Samedi 30 novembre, salle Masqueliez à Villeneuve d’Ascq, le cercle Henri-Barbusse organise une rencontre débat sur la Chine, 70 ans après sa révolution. Le thème : Comprendre la chine populaire, le socialisme, la relation de la Chine au monde. Parmi les invités : le chercheur Rémy Herrera auteur de « La Chine est-elle capitaliste ? » et Marc Vandepitte, auteur d’ouvrages sur les rapports Nord-Sud, cuba et la Chine. Nous avons rencontré ce dernier. Pour Liberté Hebdo, il confie ses impressions sur la manière dont il faut aborder les réalités de la Chine.

Pourquoi, 70 ans après la révolution chinoise ce pays est-il toujours présenté comme un mystère ?

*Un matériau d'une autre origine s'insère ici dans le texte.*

(** C1 (amended).  An iteration appends a mismatch line for its directory
    if and only if the manifest parser returns a non-empty string, the
    recipe scan of the same directory returns a name, and the normalized
    forms of the two differ; the line is then built from the two names as
    they were read.  When the manifest parser returns a falsy value ([None]
    or an empty name), or the recipe scan returns [None], the list of
    errors is left as it was. *)
Theorem mismatch_iff_names_differ (dir : directory) (errors : list string)
    (line : string) :
  (loop_body errors dir = Ok (errors ++ [line])%list <->
   exists name e_name,
     cargo_name (cargo_toml dir) = Ok (Some (TString name)) /\ name <> "" /\
     earthly_name dir = Some e_name /\
     normalize (Some (TString e_name)) <> normalize (Some (TString name)) /\
     line = message dir (Some (TString name)) e_name) /\
  (forall name, cargo_name (cargo_toml dir) = Ok name -> truthy name = false ->
     loop_body errors dir = Ok errors) /\
  (forall name, cargo_name (cargo_toml dir) = Ok name -> earthly_name dir = None ->
     loop_body errors dir = Ok errors).
Proof.
  split; [|split].
  - rewrite loop_body_adds, verdict_line. split.
    + intros (name & e_name & Hc & Hn & He & Hd & Hl).
      exists name, e_name. repeat split; auto.
      apply normalize_differ; auto. exact (earthly_name_nonempty _ _ He).
    + intros (name & e_name & Hc & Hn & He & Hd & Hl).
      exists name, e_name. repeat split; auto.
      apply normalize_differ in Hd; auto. exact (earthly_name_nonempty _ _ He).
  - intros name Hc Ht. apply loop_body_keeps.
    exact (verdict_no_cargo_name _ _ Hc Ht).
  - intros name Hc He. apply loop_body_keeps.
    exact (verdict_no_earthly_name _ _ Hc He).
Qed.

(** A mismatched directory: the manifest says [foo], the recipe [bar]. *)
Lemma mismatch_iff_names_differ_witness :
  let dir := {| parent := "modules/foo";
                cargo_toml := cdylib_manifest (Some (TString "foo")) None;
                earthfile := Some "RUN build --out=bar.wasm" |} in
  loop_body [] dir = Ok ["modules/foo: Cargo 'foo' vs Earthly 'bar'"].
Proof.
  intros dir.
  apply (proj1 (mismatch_iff_names_differ dir []
                  "modules/foo: Cargo 'foo' vs Earthly 'bar'")).
  exists "foo", "bar". repeat split; try reflexivity; try discriminate.
Defined.

(** C1, as first stated, fails on a manifest whose package name is the
    empty string: the parser returns that string, which is not [None], the
    recipe names [a], the normalized forms [None] and [a] differ, and yet
    the iteration adds no line. *)
Lemma mismatch_empty_cargo_name :
  let dir := {| parent := "modules/foo";
                cargo_toml := cdylib_manifest None (Some (TString ""));
                earthfile := Some "--out=a.wasm" |} in
  (exists name e_name,
     cargo_name (cargo_toml dir) = Ok (Some name) /\
     earthly_name dir = Some e_name /\
     normalize (Some (TString e_name)) <> normalize (Some name)) /\
  ~ (exists line, loop_body [] dir = Ok [line]).
Proof.
  split.
  - exists (TString ""), "a". repeat split; try reflexivity. discriminate.
  - intros [line H]. vm_compute in H. discriminate.
Qed.

(** C2.  On a directory whose manifest declares the cdylib [foo] and whose
    recipe holds [SAVE ARTIFACT ./target foo-mod.wasm], the pattern wants
    the name right after [SAVE ARTIFACT ], finds [./target] there, and the
    scan returns [None]: no name [foo-mod] is extracted, no line is added,
    the run prints nothing and exits with status 0. *)
Theorem save_artifact_with_source_path (parent : string) :
  let dir := {| parent := parent;
                cargo_toml := cdylib_manifest (Some (TString "foo")) None;
                earthfile := Some "SAVE ARTIFACT ./target foo-mod.wasm" |} in
  cargo_name (cargo_toml dir) = Ok (Some (TString "foo")) /\
  earthly_name dir = None /\
  (forall errors, loop_body errors dir = Ok errors) /\
  main [dir] = {| stdout := ""; exit_status := 0; uncaught := None |}.
Proof.
  intros dir.
  assert (cargo_name (cargo_toml dir) = Ok (Some (TString "foo"))) as Hc
    by reflexivity.
  assert (earthly_name dir = None) as He by reflexivity.
  pose proof (verdict_no_earthly_name dir _ Hc He) as Hv.
  split; [exact Hc|]. split; [exact He|]. split.
  - intros errors. now apply loop_body_keeps.
  - unfold main. now rewrite (scan_nothing [] [dir]) by (repeat constructor; exact Hv).
Qed.

(** C3.  When the loop ends normally with the list [errors]: if the list is
    not empty the run prints its entries joined by line feeds, followed by
    the line feed of [print], and exits with status 1, which makes one line
    per entry when no entry holds a line feed of its own; if the list is
    empty the run prints nothing and exits with status 0.  The list has one
    entry for each directory whose iteration added a line, in order. *)
Theorem report_and_exit_status (tree : list directory) (errors : list string) :
  scan [] tree = Ok errors ->
  let run := main tree in
  uncaught run = None /\
  (errors <> [] ->
     stdout run = join newline errors +:+ newline /\ exit_status run = 1%Z /\
     (Forall (fun line => count_char "010" line = 0) errors ->
      count_char "010" (stdout run) = length errors)) /\
  (errors = [] -> stdout run = "" /\ exit_status run = 0%Z) /\
  (exists lines,
     Forall2 (fun dir o => verdict dir = Ok o) tree lines /\
     errors = omap id lines).
Proof.
  intros Hs run. subst run. unfold main. rewrite Hs.
  split; [now destruct errors|]. split; [|split].
  - intros Hne. destruct errors as [|l errors]; [congruence|].
    cbn [stdout exit_status].
    split; [reflexivity|]. split; [reflexivity|]. intros Hf.
    rewrite count_char_app, (count_newline_join _ Hf).
    change (count_char "010" newline) with 1. cbn [length]. lia.
  - now intros ->.
  - destruct (scan_Ok _ _ _ Hs) as (lines & Hf & ->). now exists lines.
Qed.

La Chine, c’est une culture très vieille, très différente de la nôtre. Elle n’a pas subi de phénomène d’occidentalisation comme l’Inde, par exemple. C’est un système politique, économique et social qui reste bien sûr tourné vers le communisme mais de toute façon, la société chinoise fonctionne d’une toute autre manière que nos sociétés. La Chine n’a rien qui relève du mystère sauf à vouloir la diaboliser. On diabolise le système chinois d’abord parce que, au début des années 80, avec les réformes économiques de Deng Xiaoping et les relations qu’il noue alors avec de nombreux pays, dont les États-Unis, l’occident a cru que la Chine prenait un virage vers le capitalisme et que les économies occidentales pourraient en profiter. Cela n’a pas été le cas. L’économie et la technologie chinoises sont devenues des rivales pour les pays occidentaux. Sur un plan idéologique, on a vu que la Chine s’est sortie relativement facilement de la crise de 2008 alors que l’Europe et les États-Unis ont souffert pendant 10 ans environ. La République populaire de Chine dispose d’un système économique, social et politique à ce point efficace que cela en fait un modèle pour le Tiers Monde. Et cela n’arrange pas le capitalisme.

Quid de la démocratie ?

Dans un livre que j’ai écrit avec un auteur chinois, nous interrogeons les habitants sur la démocratie et la censure... Pour la plupart, ils répondent que leur préoccupation première est d’abord leurs conditions de vie. Il y a 70 ans, au début de la révolution, la Chine était le pays le plus pauvre du monde. Le PNB par habitant était la moitié de celui de l’Afrique. Aujourd’hui, les Chinois veulent toujours vaincre la pauvreté. Ils veulent avoir un bon niveau de vie. Cela ne veut pas dire que tout le monde pense ainsi, mais la plus grande partie de la population le pense. Selon un sondage du Pew Research Center [1], 80 % des Chinois sont satisfaits de leur gouvernement et estiment que le Parti communiste et le gouvernement ont une légitimité très grande. Il faut voir que la direction est très forte au sommet de la pyramide. En bas, dans les communes, il y a de la démocratie. Entre les deux, les innovations politiques, sociales ou économiques sont préalablement testées à l’échelle de quelques villes ou provinces, en tenant compte de l’avis des habitants, et sont évaluées et corrigées avant d’être généralisées.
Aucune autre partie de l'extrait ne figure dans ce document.